### Data excerpts
Inductive cloneOutcome :=
| Cloned (root : node)               (* the working tree now at the target *)
| CloneFailed (remains : option node).  (* what the failed command left there *)

(** What the platform does with a [writeFileSync] on a path that is no
    directory: it writes the whole data; or the open fails and the file is
    left as it was; or the file is opened, which empties it, and the write
    fails after the first [kept] bytes. *)
Inductive writeOutcome :=
| Written
| WriteRefused
| WriteBroken (kept : nat).

(** What the platform does with an [rmSync] on a path that exists: it
    removes everything, or it throws (a directory that it may not list or
    change, a file in use) and [remains] is still at the path. *)
Inductive rmOutcome :=
| Removed
| RemoveFailed (remains : node).

Record env : Type := {
  now : string;        (* Date.now(), in decimal digits *)
  isoNow : string;     (* new Date().toISOString() *)
  clone : cloneOutcome;
  onWrite : writeOutcome;
  onRemove : rmOutcome
}.

Definition update (m : string -> option node) (path : string) (v : option node)
  : string -> option node :=
  fun p => if String.eqb p path then v else m p.

(** Computations on the world that may throw; the world changed so far
    stays changed when they do. *)
Definition IO (A : Type) : Type := world -> result A * world.
(** The opcodes of a sequence against itself: none for the empty
    sequence, else the single ['equal'] over the whole of it. *)
Lemma get_opcodes_self :
  get_opcodes self
  = Some (match n with
          | 0 => []
          | S _ => [(tag_equal, 0, n, 0, n)]
          end).
Proof.
  unfold get_opcodes, get_matching_blocks. rewrite Hab.
  replace (2 * n + 1) with (S (2 * n)) by lia. cbn [matching_loop].
  rewrite find_longest_match_self. cbn [mbind option_bind].
  destruct (length (seq_b self)) as [|m].
  - rewrite matching_loop_nil. reflexivity.
  - replace ((0 <? 0) && (0 <? 0)) with false by reflexivity.
    cbn [Nat.add]. rewrite Nat.ltb_irrefl. cbn [andb app].
    rewrite matching_loop_nil. cbn [mbind option_bind].
    rewrite sort_blocks_singleton, collapse_singleton. cbn [app].
    now rewrite opcodes_of_single.
Qed.

End IdentityFacts.

(** ** The gateway *)

Section GatewayFacts.
Import Backend.

Lemma lstrip_nil_iff s :
  lstrip s = [] <-> forallb Py_UNICODE_ISSPACE s = true.
Proof.
  induction s as [|c s IH]; simpl; [tauto|].
  destruct (Py_UNICODE_ISSPACE c); simpl; [exact IH|].
  split; discriminate.
Qed.

Lemma lstrip_cons s c r :
  lstrip s = c :: r -> Py_UNICODE_ISSPACE c = false.
Proof.
  induction s as [|d s IH]; simpl; [discriminate|].
  destruct (Py_UNICODE_ISSPACE d) eqn:E; [exact IH|].
  intros [= <- _]. exact E.
Qed.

### EXERCISE OBJECTIVE
Both the first line of the records above and the line containing "left as it was;" are to be transcribed exactly, together with every line between them, and nothing else.

### SOLUTION BELOW
Inductive cloneOutcome :=
| Cloned (root : node)               (* the working tree now at the target *)
| CloneFailed (remains : option node).  (* what the failed command left there *)

(** What the platform does with a [writeFileSync] on a path that is no
    directory: it writes the whole data; or the open fails and the file is
    left as it was; or the file is opened, which empties it, and the write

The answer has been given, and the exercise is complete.